Speech! Speech!

Dramatising Rhetorical Citizenship

Sandie Okoro (of the World Bank) speaking at the University of Birmingham Annual Meeting 2019

Robust public debate and the freedom to make arguments and counterarguments are essential to democracy. Today, however, political dispute is ever more sectarian and angry, fears of misinformation are (justifiably) widespread and political discussion confined within groups of the like-minded talking to each other online. Against this background the project ‘Speech! Speech! Dramatising Rhetorical Citizenship’ develops and redeploys findings from AHRC-funded research into the ‘Crisis of Rhetoric’. It centres on the concept of ‘rhetorical citizenship’, which names our common rights to hear and see political actors present their arguments directly to us, judge them for ourselves and, crucially, to take part in public debate and discussion with skills that match those of professional political actors.

The project will cultivate skills in writing and delivering powerful speeches, as well as critical thinking about what makes for good and bad political rhetoric, enhancing shared rhetorical citizenship. It will further and deepen the dissemination of academic research to new communities, as part of developing and delivering training for members of the public in these rhetorical arts, by encouraging critically-minded celebration of the potential contribution of political speech and rhetorical citizenship to our democratic lives.

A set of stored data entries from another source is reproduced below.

Record VendorInfo := mkVendorInfo { vi_ebx : Z; vi_edx : Z; vi_ecx : Z }.
(** The struct is [repr(C)]: its bytes are those of the fields in this order. *)
Definition as_str (v : VendorInfo) : list Z :=
  let slice := le_bytes 4 (vi_ebx v) ++ le_bytes 4 (vi_edx v) ++ le_bytes 4 (vi_ecx v) in
  if from_utf8 slice then slice else ascii_bytes "InvalidVendorString".
Definition INTEL : list Z := ascii_bytes "GenuineIntel".
Definition AMD : list Z := ascii_bytes "AuthenticAMD".

Inductive Vendor := Intel | Amd | Unknown (b c d : Z).
#[global] Instance Vendor_eq_dec : EqDecision Vendor.
Proof. solve_decision. Defined.
Definition from_vendor_leaf (res : CpuIdResult) : Vendor :=
  let s := as_str (mkVendorInfo (ebx res) (edx res) (ecx res)) in
  if decide (s = INTEL) then Intel else if decide (s = AMD) then Amd else Unknown (ebx res) (ecx res) (edx res).

(** ** [CpuId] *)
Definition EAX_VENDOR_INFO : Z := 0x0.
Definition EAX_FEATURE_INFO : Z := 0x1.
Definition EAX_EXTENDED_STATE_INFO : Z := 0xd.
Definition EAX_EXTENDED_FUNCTION_INFO : Z := 0x80000000.
Definition EAX_EXTENDED_PROCESSOR_AND_FEATURE_IDENTIFIERS : Z := 0x80000001.

Record CpuId := mkCpuId { read : CpuIdReader; vendor : Vendor; supported_leafs : Z; supported_extended_leafs : Z }.
Definition with_cpuid_fn (read : CpuIdReader) : CpuId :=
  let vendor_leaf := cpuid1 read EAX_VENDOR_INFO in
  let extended_leaf := cpuid1 read EAX_EXTENDED_FUNCTION_INFO in
  mkCpuId read (from_vendor_leaf vendor_leaf) (eax vendor_leaf) (eax extended_leaf).
Definition leaf_is_supported (c : CpuId) (val : Z) : bool :=
  if bool_decide (vendor c = Amd) && (((0x2 <=? val) && (val <=? 0x4)) || ((0x8 <=? val) && (val <=? 0xa))) then false
  else if val <? EAX_EXTENDED_FUNCTION_INFO then val <=? supported_leafs c else val <=? supported_extended_leafs c.
Definition get_vendor_info (c : CpuId) : option VendorInfo :=
  if leaf_is_supported c EAX_VENDOR_INFO then
    let res := cpuid1 (read c) EAX_VENDOR_INFO in Some (mkVendorInfo (ebx res) (edx res) (ecx res))
  else None.

(** ** Leaf 1 *)
Record FeatureInfo := mkFeatureInfo { fi_vendor : Vendor; fi_eax : Z; fi_ebx : Z; edx_ecx : Z }.
Definition get_feature_info (c : CpuId) : option FeatureInfo :=
  if leaf_is_supported c EAX_FEATURE_INFO then
    let res := cpuid1 (read c) EAX_FEATURE_INFO in
    Some (mkFeatureInfo (vendor c) (eax res) (ebx res) (Z.lor (ushl 64 (edx res) 32) (ecx res)))
  else None.
Definition byte_field (r from to : Z) : run Z := v ← get_bits r from to; Ret (cast 8 v).
Definition extended_family_id (f : FeatureInfo) : run Z := byte_field (fi_eax f) 20 27.
Definition extended_model_id (f : FeatureInfo) : run Z := byte_field (fi_eax f) 16 19.
Definition base_family_id (f : FeatureInfo) : run Z := byte_field (fi_eax f) 8 11.
Definition base_model_id (f : FeatureInfo) : run Z := byte_field (fi_eax f) 4 7.
Definition stepping_id (f : FeatureInfo) : run Z := byte_field (fi_eax f) 0 3.
Definition brand_index (f : FeatureInfo) : run Z := byte_field (fi_ebx f) 0 7.
Definition cflush_cache_line_size (f : FeatureInfo) : run Z := byte_field (fi_ebx f) 8 15.
Definition initial_local_apic_id (f : FeatureInfo) : run Z := byte_field (fi_ebx f) 24 31.
Definition max_logical_processor_ids (f : FeatureInfo) : run Z := byte_field (fi_ebx f) 16 23.
Definition family_id (f : FeatureInfo) : run Z :=
  base ← base_family_id f;
  extended ← extended_family_id f;
  let just_use_base := (bool_decide (fi_vendor f = Amd) && (base <? 0xf)) || (bool_decide (fi_vendor f = Intel) && negb (base =? 0xf)) in
  if just_use_base then Ret base else uadd 8 base extended.
Definition model_id (f : FeatureInfo) : run Z :=
  base_family ← base_family_id f;
  base ← base_model_id f;
  extended ← extended_model_id f;
  let just_use_base := (bool_decide (fi_vendor f = Amd) && (base_family <? 0xf))
                       || (bool_decide (fi_vendor f = Intel) && negb (base_family =? 0xf) && negb (base_family =? 0x6)) in
  if just_use_base then Ret base else Ret (Z.lor (ushl 8 extended 4) base).

(** [check_flag!]: bits 0 to 31 are ECX, bits 32 to 63 are EDX. *)
Definition feature (k : Z) (f : FeatureInfo) : bool := contains (edx_ecx f) (Z.shiftl 1 k).
Definition has_ssse3 : FeatureInfo → bool := feature 9.
Definition has_sse41 : FeatureInfo → bool := feature 19.
Definition has_sse42 : FeatureInfo → bool := feature 20.
Definition has_xsave : FeatureInfo → bool := feature 26.
Definition has_avx : FeatureInfo → bool := feature 28.
Definition has_fpu : FeatureInfo → bool := feature 32.
Definition has_msr : FeatureInfo → bool := feature (32 + 5).
Definition has_pae : FeatureInfo → bool := feature (32 + 6).
Definition has_apic : FeatureInfo → bool := feature (32 + 9).
Definition has_pat : FeatureInfo → bool := feature (32 + 16).
Definition has_sse : FeatureInfo → bool := feature (32 + 25).

(** ** Leaf 0xD *)
Record ExtendedStateInfo := mkStateInfo { st_eax : Z; st_ebx : Z; st_ecx : Z; eax1 : Z; ebx1 : Z; ecx1 : Z }.
Definition get_extended_state_info (c : CpuId) : option ExtendedStateInfo :=
  if leaf_is_supported c EAX_EXTENDED_STATE_INFO then
    let res := cpuid2 (read c) EAX_EXTENDED_STATE_INFO 0 in
    let res1 := cpuid2 (read c) EAX_EXTENDED_STATE_INFO 1 in
    Some (mkStateInfo (eax res) (ebx res) (ecx res) (eax res1) (ebx res1) (ecx res1))
  else None.
Definition xcr0_supports_legacy_x87 (s : ExtendedStateInfo) : bool := contains (st_eax s) (Z.shiftl 1 0).
Definition xcr0_supports_sse_128 (s : ExtendedStateInfo) : bool := contains (st_eax s) (Z.shiftl 1 1).
Definition xcr0_supports_avx_256 (s : ExtendedStateInfo) : bool := contains (st_eax s) (Z.shiftl 1 2).
Definition has_xgetbv (s : ExtendedStateInfo) : bool := 0 <? Z.land (eax1 s) 4.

The project will achieve this primarily through a partnership between the academic project team and Dash Arts, an award-winning and internationally engaged theatre company specialising in creating unique live and digital events. Together we will develop theatrical practices and a body of original experimental performance work through which participants and audiences can develop their critical understanding and practical experience of political rhetoric and argument. Through workshops and public performances developed in partnership with local arts, community and political organisations in six English cities, we will train people in the arts of speechwriting and speechmaking and develop models for such training that outlast the life of the project. Our research will eventually lead to The Public House, Dash Arts’ state-of-the-nation theatre production, inspired by the speeches and writing of our national participants and performed by some of our original participants alongside professional actors and musicians, and created by writer Jude Christian and director, Josephine Burton.

In addition, through partnership with the European Speechwriter Network (a professional association for speechwriters working in a range of public and private governmental, financial and charitable organisations) the project team and Dash Arts will engage practitioners in direct dialogue that will contribute to their practice, and to their writing of political speeches which engage and involve citizens.